• [^] # Re: moi c'est l'inverse

    Posté par . En réponse au journal Linux ne m'intéresse plus. Évalué à 4.

    Je rajouterai que si avec 20ans de vie sous Linux, ce que je vous dis vous semble pénible, c'est que vous n'avez jamais vraiment cherché à comprendre l'environnement et que vous ne mesurez pas non plus le progrès accompli (pilotes, outillages ad-hoc, etc...). Ou vous vous méprendez sur l'expérience sans accroches des gens sous MacOS/Win10.

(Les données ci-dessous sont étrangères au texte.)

(** * Shift-management system: the shift engine of [backend/routes/shift.py]

    A shallow embedding of the legality predicate, of the phases of
    [generate_optimized_shifts] and of the two manual end points
    ([adjust_shift], [swap_shifts]), with the properties of the engine
    stated and proved over it.

    Conventions of the embedding.
    - A shift code is a Python [int]: [Z]; a cell of a row is
      [Optional[int]]: [option Z] ([None] is the unset cell).
    - [employee_shifts : Dict[str, List[Optional[int]]]] is a
      [gmap string (list (option Z))]; a name listed twice in the roster
      is one key, hence one shared row, as in the Python dict.
    - Day indices are [nat]: every index the engine uses comes from a
      [range(...)] loop or is guarded by an explicit comparison.
    - [random] is an injected source: the list of the draws still to
      be made. *)

From stdpp Require Import gmap strings list fin_maps.
From Stdlib Require Import ZArith Lia.

Open Scope Z_scope.

Abbreviation schedule := (gmap string (list (option Z))).

(** ** Module constants *)


(** [SHIFT_NAMES = {1: 'Morning', 2: 'Evening', 3: 'Night', 0: 'Off'}];
    only its key set matters to the engine. *)
Definition SHIFT_NAMES_keys : list Z := [1; 2; 3; 0].

(** [TARGET_SHIFTS_PER_DAY = {1: 2, 2: 2, 3: 1}]; [.get(code)]. *)
Definition TARGET_SHIFTS_PER_DAY (code : Z) : option Z :=
  if code =? 1 then Some 2
  else if code =? 2 then Some 2
  else if code =? 3 then Some 1
  else None.

(** ** Cells and rows *)

(** [c == v] for a cell [c : Optional[int]] and an int literal [v]. *)
Definition cell_is (c : option Z) (v : Z) : bool :=
  match c with
  | Some x => x =? v
  | None => false
  end.

(** [c is None]. *)
Definition is_None_b (c : option Z) : bool :=
  match c with
  | Some _ => false
  | None => true
  end.

(** [row[i]] for an index inside the row.  The engine only reads cells
    at indices below [len(row)]; outside, the embedding reads [None]. *)
Definition cell_at (row : list (option Z)) (i : nat) : option Z :=
  match row !! i with
  | Some c => c
  | None => None
  end.

(** The slice [row[a:b]] for [0 <= a <= b]. *)
Definition slice (row : list (option Z)) (a b : nat) : list (option Z) :=
  take (b - a) (drop a row).

(** [employee_shifts.get(name, [])]. *)
Definition row_of (es : schedule) (name : string) : list (option Z) :=
  default [] (es !! name).

(** [employee_shifts[emp][day]]. *)
Definition get_shift (es : schedule) (emp : string) (day : nat) : option Z :=
  cell_at (row_of es emp) day.

(** [employee_shifts[emp][day] = c]. *)
Definition set_shift (es : schedule) (emp : string) (day : nat)
    (c : option Z) : schedule :=
  <[emp := <[day := c]> (row_of es emp)]> es.

(** ** The legality predicate: [is_shift_viable] *)

Definition is_shift_viable (employee_shifts : schedule) (name : string)
    (day : nat) (shift : option Z) (total_days : nat) : bool :=
  match shift with
  | None => false
  | Some shift =>
    if shift =? 0 then true
    else
      let shifts_list := row_of employee_shifts name in
      if (length shifts_list <=? day)%nat then false
      else
        let prev_shift :=
          if (0 <? day)%nat then cell_at shifts_list (day - 1) else None in
        let prev_prev_shift :=
          if (1 <? day)%nat then cell_at shifts_list (day - 2) else None in
        (* Mandatory Off after N-N *)
        if (2 <=? day)%nat && cell_is prev_prev_shift 3 && cell_is prev_shift 3
           && negb (shift =? 0) then false
        (* M-after-N constraint *)
        else if (shift =? 1) && cell_is prev_shift 3 then false
        (* Max two consecutive nights *)
        else if (shift =? 3) && cell_is prev_shift 3
                && cell_is prev_prev_shift 3 then false
        (* Avoid N -> E -> M pattern *)
        else if (shift =? 1) && (2 <=? day)%nat && cell_is prev_shift 2
                && cell_is prev_prev_shift 3 then false
        (* Special patterns ending in M *)
        else if (shift =? 1) && (3 <=? day)%nat
                && bool_decide (slice shifts_list (day - 3) day
                                = [Some 3; Some 2; Some 2]) then false
        else if (shift =? 1) && (4 <=? day)%nat
                && (bool_decide (slice shifts_list (day - 4) day
                                 = [Some 3; Some 2; Some 3; Some 2])
                    || bool_decide (slice shifts_list (day - 4) day
                                    = [Some 2; Some 3; Some 2; Some 2]))
             then false
        else true
  end.

(** The rules of the legality predicate as the specification words
    them, over one row: the days before [day] "match" a pattern when the
    row, cut at [day], ends with it. *)
Definition preceded_by (row : list (option Z)) (day : nat)
    (pattern : list Z) : Prop :=
  (Some <$> pattern) `suffix_of` take day row.

Definition viable_in_row (row : list (option Z)) (day : nat)
    (candidate : Z) : Prop :=
  candidate = 0 ∨
  ((day < length row)%nat ∧
   ¬ preceded_by row day [3; 3] ∧
   (candidate = 1 →
      ¬ preceded_by row day [3] ∧
      ¬ preceded_by row day [3; 2] ∧
      ¬ preceded_by row day [3; 2; 2] ∧
      ¬ preceded_by row day [3; 2; 3; 2] ∧
      ¬ preceded_by row day [2; 3; 2; 2])).

(** ** Python library functions used by the engine *)

(** [list.sort(key=...)] and [sorted]: a stable sort.  [leb x y] is
    the comparison [key(x) <= key(y)]; an element is put before the
    first element that is not smaller, so equal keys keep their order. *)
Fixpoint insert_sorted {A} (leb : A → A → bool) (x : A) (l : list A) : list A :=
  match l with
  | [] => [x]
  | y :: l' => if leb x y then x :: l else y :: insert_sorted leb x l'
  end.

Definition sort_by {A} (leb : A → A → bool) (l : list A) : list A :=
  foldr (insert_sorted leb) [] l.

(** Tuples of ints (booleans as 0/1) are compared lexicographically. *)
Fixpoint lex_le (k1 k2 : list Z) : bool :=
  match k1, k2 with
  | [], _ => true
  | _ :: _, [] => false
  | a :: k1', b :: k2' => (a <? b) || ((a =? b) && lex_le k1' k2')
  end.

Definition sort_by_key {A} (key : A → list Z) (l : list A) : list A :=
  sort_by (λ x y, lex_le (key x) (key y)) l.

(** [True] is 1 and [False] is 0 inside a sort key. *)
Definition Zb (b : bool) : Z := if b then 1 else 0.

(** [min(l, key=...)] for a non-empty list [best :: l]: the first of
    the minimal elements. *)
Fixpoint min_by {A} (key : A → Z) (best : A) (l : list A) : A :=
  match l with
  | [] => best
  | x :: l' => if key x <? key best then min_by key x l' else min_by key best l'
  end.

(** [l.remove(x)]: the first occurrence is removed.  Phase 2 removes
    from [available_today] only employees it has just taken from that
    list (see [removals_present]); the lists of the balancer, from
    which an employee just read in them is removed as well, are
    rebuilt at every pass. *)
Fixpoint list_remove (x : string) (l : list string) : list string :=
  match l with
  | [] => []
  | y :: l' => if bool_decide (x = y) then l' else y :: list_remove x l'
  end.

(** The removals [avail.remove(x)] for the [x] of [l], one after the
    other, all find their element; Python raises [ValueError] for an
    absent element. *)
Fixpoint removals_present (l avail : list string) : Prop :=
  match l with
  | [] => True
  | x :: l' => x ∈ avail ∧ removals_present l' (list_remove x avail)
  end.

(** [random._randbelow(n)]: the next draw of the source, reduced below [n]. *)
Definition randbelow (n : nat) (rng : list nat) : nat * list nat :=
  match rng with
  | [] => (0%nat, [])
  | r :: rng' => ((r mod n)%nat, rng')
  end.

(** [random.choice(c :: l)]. *)
Definition random_choice {A} (c : A) (l : list A) (rng : list nat) : A * list nat :=
  let '(j, rng') := randbelow (length (c :: l)) rng in
  (default c ((c :: l) !! j), rng').

(** [x[i], x[j] = x[j], x[i]]. *)
Definition swap_items {A} (x : list A) (i j : nat) : list A :=
  match x !! i, x !! j with
  | Some a, Some b => <[j := a]> (<[i := b]> x)
  | _, _ => x
  end.

(** [random.shuffle(x)]:
    [for i in reversed(range(1, len(x))): j = randbelow(i + 1); swap]. *)
Fixpoint shuffle_from {A} (i : nat) (x : list A) (rng : list nat) : list A * list nat :=
  match i with
  | O => (x, rng)
  | S i' =>
    let '(j, rng') := randbelow (S i) rng in
    shuffle_from i' (swap_items x i j) rng'
  end.

Definition random_shuffle {A} (x : list A) (rng : list nat) : list A * list nat :=
  shuffle_from (length x - 1) x rng.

    J'ai eu un passage où je ne faisais plus vraiment d'admin car Debian/Ubuntu juste marchait et j'en étais satisfait puis de regressions en regressions à partir de 2017: la (snap|flatpak)ification à outrance, les 40 frontaux réseaux, les mille travaux de fonds en même temps, ils sont même arrivés à casser resolv, merde!

    Je ne reconnaissais plus mon système. Avoir des time-outs infini parce qu'un point de montage non-système était inaccessible (réseau démonté avant !!!), redémarrer le daemon réseau qui killait ta session graphique et perdre un temps dingue à comprendre pourquoi malgré un rtfm intensif, était un signal clair que je n'avais plus la main sur mon système, la raison première, avant le libre, d'utiliser linux.
    Et cette charge de maintenance qui semblait une montage du fait de cette distance avec le système n'était qu'une illusion, du moins si on sortait de la roadmap de RedHat.

    D'une certaine manière, je dois remercier ce bloat car j'apprécie ce travail d'administration et je n'en suis pas à trainer les pieds et à me demander si une plate-forme propose tel service, je l'intégre moi-même.